Another of the essential characteristics of the Beat Generation (and one that Ginsberg practiced until the end) was the approach to the East, in search of spiritual answers that Western society could no longer offer. Specifically, Allen was a follower of Chögyam Trungpa, a Tibetan Buddhist teacher. In general, his life was based on a supposed austerity that was reflected in his clothes, bought secondhand, or his wandering lifestyle from 1960 onwards, outside the United States.

The ideology beat had a much longer life than the decade in which it was born and formed Its members continued to write and fight against the war activities of the United States, as well as for sexual freedom and expression, a fact that significantly influenced later movements, such as, for example, the hippie movement.

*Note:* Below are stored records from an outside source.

(* ===== verification/MrPrograms.v ===== *)
(** * The MapReduce programs

    The main functions [src/src/main/mrcoordinator.go], [src/src/main/mrworker.go] and
    [src/src/main/mrsequential.go] with their command lines and [loadPlugin].  The plugin library is a
    parameter: a file name is opened to a table of symbols.  The distributed programs, with any number of
    workers, write the same lines as the sequential one. *)

From S2P Require Import Prelude GoStrings Fnv MrCoordinator MrWorker.
From S2P Require Import MrShuffle MrJob MrCluster MrSequential MrApps.
From stdpp Require Import pretty.

(** ** Plugins *)

Definition MapFn : Type := string -> string -> list KeyValue.
Definition ReduceFn : Type := string -> list string -> string.

(** A symbol with its type. *)
Inductive symbol :=
| SymMap (f : MapFn)
| SymReduce (f : ReduceFn)
| SymOther.

Section Programs.
(** [plugin.Open] and [Lookup]. *)
Context (Open : string -> option (string -> option symbol)).

Definition loadPlugin (filename : string) : go (MapFn * ReduceFn) :=
  match Open filename with
  | None => Fatal ("cannot load plugin " +:+ filename)
  | Some Lookup =>
      match Lookup "Map" with
      | None => Fatal ("cannot find Map in " +:+ filename)
      | Some (SymMap mapf) =>
          match Lookup "Reduce" with
          | None => Fatal ("cannot find Reduce in " +:+ filename)
          | Some (SymReduce reducef) => Ok (mapf, reducef)
          | Some _ => Panic "interface conversion"
          end
      | Some _ => Panic "interface conversion"
      end
  end.

(** The copy of the function in [mrsequential.go]. *)
Definition mrsequential_loadPlugin (filename : string) : go (MapFn * ReduceFn) := loadPlugin filename.

(** ** Main functions; [args] is [os.Args] *)

(** What [mrworker] gives to [mr.Worker]. *)
Definition mrworker_main (args : list string) : go (MapFn * ReduceFn) :=
  if bool_decide (length args ≠ 2) then Fatal "exit status 1"
  else let! filename := slice_get args 1 in loadPlugin filename.

(** The coordinator that [mrcoordinator] then polls. *)
Definition mrcoordinator_main (args : list string) : go Coordinator :=
  if bool_decide (length args < 2) then Fatal "exit status 1"
  else Ok (MakeCoordinator (drop 1 args) 10).

Definition mrsequential_main (sort : list KeyValue -> list KeyValue) (fs : FS) (args : list string) :
    go FS :=
  if bool_decide (length args < 3) then Fatal "exit status 1"
  else
    let! filename := slice_get args 1 in
    let! app := mrsequential_loadPlugin filename in
    let '(mapf, reducef) := app in mrsequential mapf reducef sort fs (drop 2 args).
End Programs.

(** ** Claims *)

(** Finitely many choices. *)
Lemma seq_choice {A} (P : nat -> A -> Prop) (n : nat) :
  (forall i, i < n -> exists x, P i x) -> exists l, length l = n /\ forall i x, l !! i = Some x -> P i x.
Proof.
  induction n as [|n IH]; intros H; [by exists []|].
  destruct IH as (l & Hl & HP); [intros i Hi; apply H; lia|]. destruct (H n) as [x Hx]; [lia|].
  exists (l ++ [x]). split; [rewrite length_app; simpl; lia|].
  intros i y [Hi|[Hle Hi]]%lookup_app_Some; [by apply HP|].
  apply list_lookup_singleton_Some in Hi as [Hi ->]. by replace i with n by lia.
Qed.

(** C4: The distributed programs agree with the sequential one.  [mrcoordinator] is started with the
    input files (at least one) in a directory with none of the job's own files, any number of [mrworker]
    processes with a plugin whose reduce function does not depend on the order of its values and whose
    map function emits clean pairs (no colon, no line end, no Unicode white space at the outer ends);
    workers interleave, crash and are slow.  When the coordinator ends and no
    reduce task has timed out, [mrsequential] with the same plugin and files ends too, and the lines of
    its output are a permutation of all lines of the files [mr-out-0], ..., [mr-out-9] of the job. *)
Theorem programs_agree Open sort so mapf reducef inputs fs c0 s now c' fs' :
  mrworker_main Open ["mrworker"; so] = Ok (mapf, reducef) -> order_free reducef ->
  (forall l, sorted_by_key l (sort l)) ->
  ready elements 10 inputs fs -> inputs ≠ [] -> Forall clean (emitted mapf inputs) ->
  mrcoordinator_main ("mrcoordinator" :: inputs.*1) = Ok c0 ->
  rtc (cl_step mapf reducef) (mkcluster c0 fs []) s ->
  Done (cl_co s) (cl_fs s) now = (c', fs', true) -> no_lost (tasks c') ->
  exists fsS parts outs,
    mrsequential_main Open sort fs ("mrsequential" :: so :: inputs.*1) = Ok fsS /\
    fsS !! "mr-out-0" = Some (write_outputs outs) /\
    length parts = 10 /\
    (forall r l, parts !! r = Some l ->
       default "" (fs' !! ("mr-out-" +:+ pretty (Z.of_nat r))) = write_outputs l) /\
    concat parts ≡ₚ outs.
Proof.
  intros Hmain Hfree Hsort Hready Hne Hcl Hco Hrun HD Hlost.
  assert (0 < length inputs) as Hlen by (destruct inputs; [done|simpl; lia]).
  unfold mrcoordinator_main in Hco. rewrite bool_decide_eq_false_2 in Hco
    by (simpl; rewrite length_fmap; lia). injection Hco as <-.
  destruct (cluster_end mapf reducef 10 inputs fs Hready Hcl s now c' fs' Hrun HD Hlost) as [M HM].
  destruct (seq_choice (fun r order => reducer_output mapf reducef 10 inputs fs' (M (Z.of_nat r)) order
    (Z.of_nat r)) 10) as (orders & Hl & Ho); [by intros r _|].
  set (order (r : Z) := default [] (orders !! Z.to_nat r)).
  assert (forall r, (0 <= r < 10)%Z -> reducer_output mapf reducef 10 inputs fs' (M r) (order r) r) as Hr.
  { intros r Hr. destruct (lookup_lt_is_Some_2 orders (Z.to_nat r)) as [l E]; [lia|].
    unfold order. rewrite E. apply Ho in E. by rewrite Z2Nat.id in E by lia. }
  destruct (mrsequential_spec mapf reducef sort fs inputs (ready_inputs _ _ _ _ Hready) Hsort Hfree)
    as (outs & Hseq & Hnd & Houts).
  eexists. exists (part reducef M order <$> seq 0 10), outs.
  split; [|split; [apply lookup_insert_eq|split; [done|split]]].
  - unfold mrsequential_main, mrsequential_loadPlugin. rewrite bool_decide_eq_false_2 by (simpl; rewrite length_fmap; lia).
    unfold mrworker_main in Hmain. simpl in *. rewrite Hmain. simpl. by rewrite drop_0.
  - intros r l. rewrite list_lookup_fmap. intros (r' & [-> Hlt]%lookup_seq & ->)%fmap_Some. simpl.
    destruct (Hr (Z.of_nat r)) as (_ & _ & _ & E); [lia|]. rewrite E. unfold part.
    rewrite <- results_outputs. by destruct (order (Z.of_nat r)).
  - change 10 with (Z.to_nat 10). apply (parts_outs mapf reducef 10 inputs); [lia|done| |done|done].
    intros r Hlt. destruct (Hr r Hlt) as (O1 & O2 & O3 & _). by split_and!.
Qed.

(** The plugin [count.so], and the run of [MrCluster] with a slow worker. *)
Definition demo_Open (filename : string) : option (string -> option symbol) :=
  if bool_decide (filename = "count.so") then
    Some (fun name => if bool_decide (name = "Map") then Some (SymMap count_map)
                      else if bool_decide (name = "Reduce") then Some (SymReduce count_reduce) else None)
  else None.

Example loadPlugin_errors :
  mrworker_main demo_Open ["mrworker"] = Fatal "exit status 1" /\
  mrworker_main demo_Open ["mrworker"; "x.so"] = Fatal "cannot load plugin x.so".
Proof. split; reflexivity. Qed.

Lemma programs_agree_witness :
  exists fsS parts outs,
    mrsequential_main demo_Open sort_by_key dir0 ["mrsequential"; "count.so"; "pg1"] = Ok fsS /\
    fsS !! "mr-out-0" = Some (write_outputs outs) /\ length parts = 10 /\ concat parts ≡ₚ outs.
Proof.
  assert (Done (co6 false false) dir6 (fun _ => 22%Z)
    = (co6 false false, delete "m-out-1-7" dir6, true)) as HD by calc.
  destruct (programs_agree demo_Open sort_by_key "count.so" count_map count_reduce [("pg1", "x")] dir0
    (MakeCoordinator ["pg1"] 10) (mkcluster (co6 false false) dir6 [WExit; WExit]) (fun _ => 22%Z)
    (co6 false false) (delete "m-out-1-7" dir6) eq_refl) as (fsS & parts & outs & H1 & H2 & H3 & _ & H4);
    [intros k vs vs' E; unfold count_reduce; by rewrite E|exact sort_by_key_sorted|exact dir0_ready|discriminate
    |by repeat constructor|reflexivity|exact slow_run|exact HD|exact (co6_no_lost false false)|].
  exists fsS, parts, outs. split; [exact H1|]. split; [exact H2|]. by split.
Defined.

In the same way, the approach to the East, in a desperate escape from “Western boredom”, was also characteristic of the new spiritual manifestations that began at the end of the 1960s and had their greatest apogee in the 1970s.

The Fall of America (The Fall of America), published in 1973 and with a more than explicit name, is probably Ginsberg’s most political work in which the always ruthless poet moves away somewhat from the sexual leitmotif and focuses on burning social issues, such as, for example, the Vietnam War, the great upheaval of American society in the early 70s.

Considered an authentic symbol of the youth movements of the mid-20th century, and with a more than controversial life behind him and no less controversial work, Ginsberg died in April 1997, about to turn 71. Liver cancer forever took away the most vocal poet of the 20th century in the United States.